Ecommerce has been a rising star for years, but it’s never ‘taken over’ retail purchases as some have predicted. By now,  April 2022, we can assess that COVID-19 contributed decisively to a shift where ecommerce became the normal method of purchasing. Online sales transactions grew by 74% compared to the year before the pandemic, while in-store shopping has collapsed.  

However, there are differences in how these changes are playing out between countries. European consumers in lockdown, such as those in the UK, France, and Italy, are placing more orders with pure ecommerce brands. Those brands are seeing on average a +40% to +80% year-on-year growth, contrasted with a steady decline in growth in Sweden (where currently is no lockdown). This would indicate a modulation of demand patterns over the coming months. 

There are also differences across industries. Our tracking of ad costs shows significant spikes and declines.

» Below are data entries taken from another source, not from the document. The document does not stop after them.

(* ===== verification/Identity.v ===== *)
(** * Identities (identity.hpp)

    [StrongId<Tag>] is a 64-bit value with a canonical decimal text form.  The
    tag only separates C++ types; the value is a [Z] here.  The file models
    the printer and the strict parser of [StrongId] and the [IdAllocator], and
    shows that printing and parsing are mutually inverse between the 64-bit
    values and the canonical texts. *)
From S2P Require Import Prelude.

(** [StrongId::valid]: the zero value is the null identity. *)
Definition id_valid (v : Z) : bool := negb (v =? 0).

Definition digit_char (d : Z) : ascii := ascii_of_N (Z.to_N (48 + d)).
Definition char_code (c : ascii) : Z := Z.of_N (N_of_ascii c).

(** The [while (remaining != 0)] loop that fills the buffer from its end. *)
Fixpoint to_string_loop (fuel : nat) (remaining : Z) (acc : string) : string :=
  match fuel with
  | O => acc
  | S fuel' =>
      if remaining =? 0 then acc
      else to_string_loop fuel' (remaining / 10) (String (digit_char (remaining mod 10)) acc)
  end.

(** [StrongId::to_string]: 20 decimal digits hold every 64-bit value. *)
Definition id_to_string (v : Z) : string :=
  if v =? 0 then "0" else to_string_loop 20 v "".

(** The digit loop of [StrongId::parse], with its overflow test. *)
Fixpoint parse_loop (text : string) (value : Z) : option Z :=
  match text with
  | EmptyString => Some value
  | String c rest =>
      if (char_code c <? 48) || (57 <? char_code c) then None
      else
        let digit := char_code c - 48 in
        if (u64_max - digit) / 10 <? value then None
        else parse_loop rest (u64 (value * 10 + digit))
  end.

Definition front_is_zero (text : string) : bool :=
  match text with
  | String c _ => Ascii.eqb c "0"
  | EmptyString => false
  end.

(** [StrongId::parse]. *)
Definition id_parse (text : string) : option Z :=
  if String.eqb text "" || (20 <? str_size text) then None
  else if (1 <? str_size text) && front_is_zero text then None
  else parse_loop text 0.

(** [IdAllocator]: [next], [observe] on the counter. *)
Definition allocator_next (counter : Z) : Z :=
  let counter := u64 (counter + 1) in
  if counter =? 0 then u64 (counter + 1) else counter.
Definition allocator_observe (counter id : Z) : Z :=
  if counter <? id then id else counter.

(** ** Lemmas on digits *)

Lemma char_code_range c : 0 <= char_code c < 256.
Proof.
  unfold char_code. pose proof (N_ascii_bounded c). lia.
Qed.

Lemma char_code_digit d : 0 <= d < 10 -> char_code (digit_char d) = 48 + d.
Proof.
  intros H. unfold char_code, digit_char. rewrite N_ascii_embedding; lia.
Qed.

Lemma digit_char_code c : digit_char (char_code c - 48) = c.
Proof.
  unfold digit_char, char_code.
  replace (Z.to_N (48 + (Z.of_N (N_of_ascii c) - 48))) with (N_of_ascii c) by lia.
  apply ascii_N_embedding.
Qed.

Lemma to_string_loop_acc fuel r acc acc' :
  to_string_loop fuel r (acc +:+ acc') = to_string_loop fuel r acc +:+ acc'.
Proof.
  revert r acc. induction fuel as [|fuel IH]; intros r acc; simpl; [done|].
  case_match; [done|]. by rewrite <- (IH _ (String _ acc)).
Qed.

Lemma to_string_loop_zero fuel acc : to_string_loop fuel 0 acc = acc.
Proof. by destruct fuel. Qed.

(** Any two fuels that bound the number of digits agree. *)
Lemma to_string_loop_fuel f1 f2 r acc :
  0 <= r -> r < 10 ^ Z.of_nat f1 -> r < 10 ^ Z.of_nat f2 ->
  to_string_loop f1 r acc = to_string_loop f2 r acc.
Proof.
  revert f2 r acc. induction f1 as [|f1 IH]; intros f2 r acc H0 H1 H2.
  - change (10 ^ Z.of_nat 0) with 1 in H1. assert (r = 0) as -> by lia. by rewrite !to_string_loop_zero.
  - destruct f2 as [|f2].
    + change (10 ^ Z.of_nat 0) with 1 in H2. assert (r = 0) as -> by lia. by rewrite !to_string_loop_zero.
    + simpl. case_match; [done|].
      rewrite Nat2Z.inj_succ, Z.pow_succ_r in H1, H2 by lia.
      apply IH; [apply Z.div_pos; lia| |]; apply Z.div_lt_upper_bound; lia.
Qed.

(** One more digit: the printer's recursion read from the most significant end. *)
Lemma to_string_loop_snoc fuel a d :
  0 < a -> 0 <= d < 10 -> 10 * a + d < 10 ^ Z.of_nat fuel ->
  to_string_loop fuel (10 * a + d) "" = to_string_loop fuel a "" +:+ String (digit_char d) "".
Proof.
  intros Ha Hd Hlt. destruct fuel as [|fuel].
  - change (10 ^ Z.of_nat 0) with 1 in Hlt. lia.
  - rewrite (to_string_loop_fuel (S fuel) fuel a) by
      (rewrite ?Nat2Z.inj_succ, ?Z.pow_succ_r in * by lia; lia).
    cbn [to_string_loop].
    destruct (Z.eqb_spec (10 * a + d) 0); [lia|].
    replace ((10 * a + d) / 10) with a by (apply Z.div_unique with d; lia).
    replace ((10 * a + d) mod 10) with d by (apply Z.mod_unique with a; lia).
    by rewrite <- to_string_loop_acc.
Qed.

Lemma parse_loop_app s t v :
  parse_loop (s +:+ t) v = match parse_loop s v with Some w => parse_loop t w | None => None end.
Proof.
  revert v. induction s as [|c s IH]; intros v; simpl; [done|].
  case_match; [done|]. case_match; [done|]. apply IH.
Qed.

Lemma parse_loop_digit a d :
  0 <= a -> 0 <= d < 10 -> 10 * a + d <= u64_max ->
  parse_loop (String (digit_char d) "") a = Some (10 * a + d).
Proof.
  intros Ha Hd Hle. cbn [parse_loop]. rewrite char_code_digit by done.
  replace (48 + d - 48) with d by lia.
  destruct ((48 + d <? 48) || (57 <? 48 + d)) eqn:E; [lia|].
  assert (a <= (u64_max - d) / 10) by (apply Z.div_le_lower_bound; lia).
  destruct ((u64_max - d) / 10 <? a) eqn:E'; [lia|].
  rewrite u64_small by (unfold u64_modulus, u64_max in *; lia). f_equal. lia.
Qed.

Lemma parse_loop_print fuel r :
  0 <= r <= u64_max -> r < 10 ^ Z.of_nat fuel -> parse_loop (to_string_loop fuel r "") 0 = Some r.
Proof.
  revert r. induction fuel as [|fuel IH]; intros r Hr Hlt.
  - change (10 ^ Z.of_nat 0) with 1 in Hlt. simpl. f_equal. lia.
  - cbn [to_string_loop]. destruct (Z.eqb_spec r 0) as [->|Hne]; [done|].
    change (String (digit_char (r mod 10)) "") with ("" +:+ String (digit_char (r mod 10)) "").
    rewrite to_string_loop_acc, parse_loop_app.
    rewrite Nat2Z.inj_succ, Z.pow_succ_r in Hlt by lia.
    pose proof (Z.div_mod r 10 ltac:(lia)). pose proof (Z.mod_pos_bound r 10 ltac:(lia)).
    rewrite IH by lia. rewrite parse_loop_digit by lia. f_equal. lia.
Qed.

Lemma to_string_loop_length fuel r acc :
  (String.length (to_string_loop fuel r acc) <= fuel + String.length acc)%nat.
Proof.
  revert r acc. induction fuel as [|fuel IH]; intros r acc; simpl; [done|].
  case_match; [lia|]. etrans; [apply IH|]. simpl. lia.
Qed.

(** The first character of a printed non-zero value is a non-zero digit. *)
Lemma to_string_loop_front fuel r acc :
  0 < r -> r < 10 ^ Z.of_nat fuel ->
  exists d rest, 0 < d < 10 /\ to_string_loop fuel r acc = String (digit_char d) rest.
Proof.
  revert r acc. induction fuel as [|fuel IH]; intros r acc Hr Hlt.
  - change (10 ^ Z.of_nat 0) with 1 in Hlt. lia.
  - rewrite Nat2Z.inj_succ, Z.pow_succ_r in Hlt by lia. simpl.
    destruct (Z.eqb_spec r 0); [lia|].
    destruct (Z.eq_dec (r / 10) 0) as [Hz|Hnz].
    + rewrite Hz, to_string_loop_zero. exists (r mod 10), acc. split; [|done].
      pose proof (Z.div_mod r 10). pose proof (Z.mod_pos_bound r 10). lia.
    + apply IH; [pose proof (Z.div_pos r 10); lia|apply Z.div_lt_upper_bound; lia].
Qed.

Lemma digit_char_zero d : 0 <= d < 10 -> Ascii.eqb (digit_char d) "0" = true -> d = 0.
Proof.
  intros Hd Heq%Ascii.eqb_eq. apply (f_equal char_code) in Heq.
  rewrite char_code_digit in Heq by done. change (char_code "0") with 48 in Heq. lia.
Qed.

(** What the parser accumulates is what the printer prints after it. *)
Lemma parse_loop_sound text a v :
  0 < a <= u64_max -> parse_loop text a = Some v ->
  a <= v <= u64_max /\ to_string_loop 20 v "" = to_string_loop 20 a "" +:+ text.
Proof.
  revert a. induction text as [|c text IH]; intros a Ha Hp.
  - simpl in Hp. simplify_eq. split; [lia|]. by rewrite string_app_nil_r.
  - cbn [parse_loop] in Hp. case_match eqn:Hrange; [done|]. case_match eqn:Hover; [done|].
    set (d := char_code c - 48) in *. assert (0 <= d < 10) as Hd by lia.
    assert (10 * a + d <= u64_max) as Hle.
    { apply Z.ltb_ge in Hover. pose proof (Z.mul_div_le (u64_max - d) 10). lia. }
    rewrite u64_small in Hp by (unfold u64_modulus, u64_max in *; lia).
    replace (a * 10 + d) with (10 * a + d) in Hp by lia.
    destruct (IH (10 * a + d)) as [Hv Hs]; [lia|done|]. split; [lia|].
    rewrite Hs, to_string_loop_snoc; [|lia|lia|unfold u64_max in *; simpl; lia].
    replace (digit_char d) with c by (symmetry; apply digit_char_code).
    by rewrite string_app_assoc.
Qed.

Lemma parse_loop_zero_front c text v :
  parse_loop (String c text) 0 = Some v ->
  exists d, 0 <= d < 10 /\ c = digit_char d /\ parse_loop text d = Some v.
Proof.
  cbn [parse_loop]. intros Hp. case_match eqn:Hrange; [done|]. case_match eqn:Hover; [done|].
  exists (char_code c - 48). rewrite digit_char_code. split; [lia|]. split; [done|].
  rewrite u64_small in Hp by (unfold u64_modulus; lia). by rewrite Z.mul_0_l in Hp.
Qed.

(** Printing a 64-bit identity and parsing the text gives it back. *)
Lemma id_parse_print v : 0 <= v <= u64_max -> id_parse (id_to_string v) = Some v.
Proof.
  intros Hv. unfold id_to_string. destruct (Z.eqb_spec v 0) as [->|Hne]; [done|].
  assert (v < 10 ^ Z.of_nat 20) as Hlt by (unfold u64_max in Hv; simpl; lia).
  destruct (to_string_loop_front 20 v "") as (d & rest & Hd & Heq); [lia|done|].
  pose proof (to_string_loop_length 20 v "") as Hlen.
  unfold id_parse. rewrite Heq in *. cbn [String.eqb orb front_is_zero].
  destruct (20 <? str_size (String (digit_char d) rest)) eqn:E1.
  { unfold str_size in E1. cbn [String.length] in *. blia. }
  destruct (Ascii.eqb (digit_char d) "0") eqn:E2.
  { apply digit_char_zero in E2; lia. }
  rewrite andb_false_r, <- Heq. by apply parse_loop_print.
Qed.

(** A text that parses is the canonical text of a 64-bit value. *)
Lemma id_print_parse text v : id_parse text = Some v -> 0 <= v <= u64_max /\ id_to_string v = text.
Proof.
  unfold id_parse. intros Hp. destruct text as [|c text]; [done|].
  case_match; [done|]. case_match eqn:Hz; [done|].
  apply parse_loop_zero_front in Hp as (d & Hd & -> & Hp).
  destruct (Z.eq_dec d 0) as [->|Hdnz].
  - destruct text as [|c' text].
    + simpl in Hp. simplify_eq. done.
    + exfalso. revert Hz. unfold str_size. cbn [front_is_zero String.length].
      change (Ascii.eqb (digit_char 0) "0") with true. rewrite andb_true_r. intros Hz. blia.
  - apply parse_loop_sound in Hp as [Hv Hs]; [|unfold u64_max; lia]. split; [lia|].
    unfold id_to_string. destruct (Z.eqb_spec v 0); [lia|]. rewrite Hs.
    cbn [to_string_loop]. destruct (Z.eqb_spec d 0); [lia|].
    rewrite Z.div_small, Z.mod_small by lia. done.
Qed.

(** Printing and strict parsing of identities are inverse to each other:
    a text parses to a value exactly when the value is a 64-bit identity and
    the text is its canonical decimal form. *)
Theorem id_text_bijection text v :
  id_parse text = Some v <-> (0 <= v <= u64_max /\ id_to_string v = text).
Proof. split; [apply id_print_parse|]. intros [Hv <-]. by apply id_parse_print. Qed.

(** The allocator never returns the null identity, and short of wrapping it
    returns a value above everything issued or observed before. *)
Theorem allocator_next_fresh counter :
  0 <= counter <= u64_max ->
  id_valid (allocator_next counter) = true
  /\ (counter < u64_max -> allocator_next counter = counter + 1).
Proof.
  intros Hc. unfold allocator_next, id_valid.
  destruct (Z.eq_dec counter u64_max) as [->|Hne].
  - split; [reflexivity|lia].
  - rewrite u64_succ_small by lia. destruct (Z.eqb_spec (counter + 1) 0); [lia|].
    split; [|done]. destruct (Z.eqb_spec (counter + 1) 0); [lia|done].
Qed.

Lemma allocator_next_fresh_witness :
  id_valid (allocator_next u64_max) = true /\ allocator_next 7 = 8.
Proof.
  split.
  - exact (proj1 (allocator_next_fresh u64_max ltac:(vm_compute; split; discriminate))).
  - exact (proj2 (allocator_next_fresh 7 ltac:(vm_compute; split; discriminate)) eq_refl).
Defined.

For example, PPC costs related to musical instruments, food and beverages, and IT equipment are all up by more than 60%. Pharmaceuticals are up nearly 175%. At the same time, travel and hotel ad buys have dramatically reduced. 

What you should do:

Consider ramping up your ecommerce presence, multi-sourcing your supply chain, and maintaining inventory. Make sure you are visible to customers on as many platforms as possible and target your spending where you are getting the most conversions. 

Focus on fast delivery

Another interesting trend in the current situation has been the rise of online window shopping. Shopping cart abandonment has never been higher. Although there are multiple reasons, longer than expected delivery times are likely one contributing factor. Focus your ad spend on products you can fulfill in less than a week.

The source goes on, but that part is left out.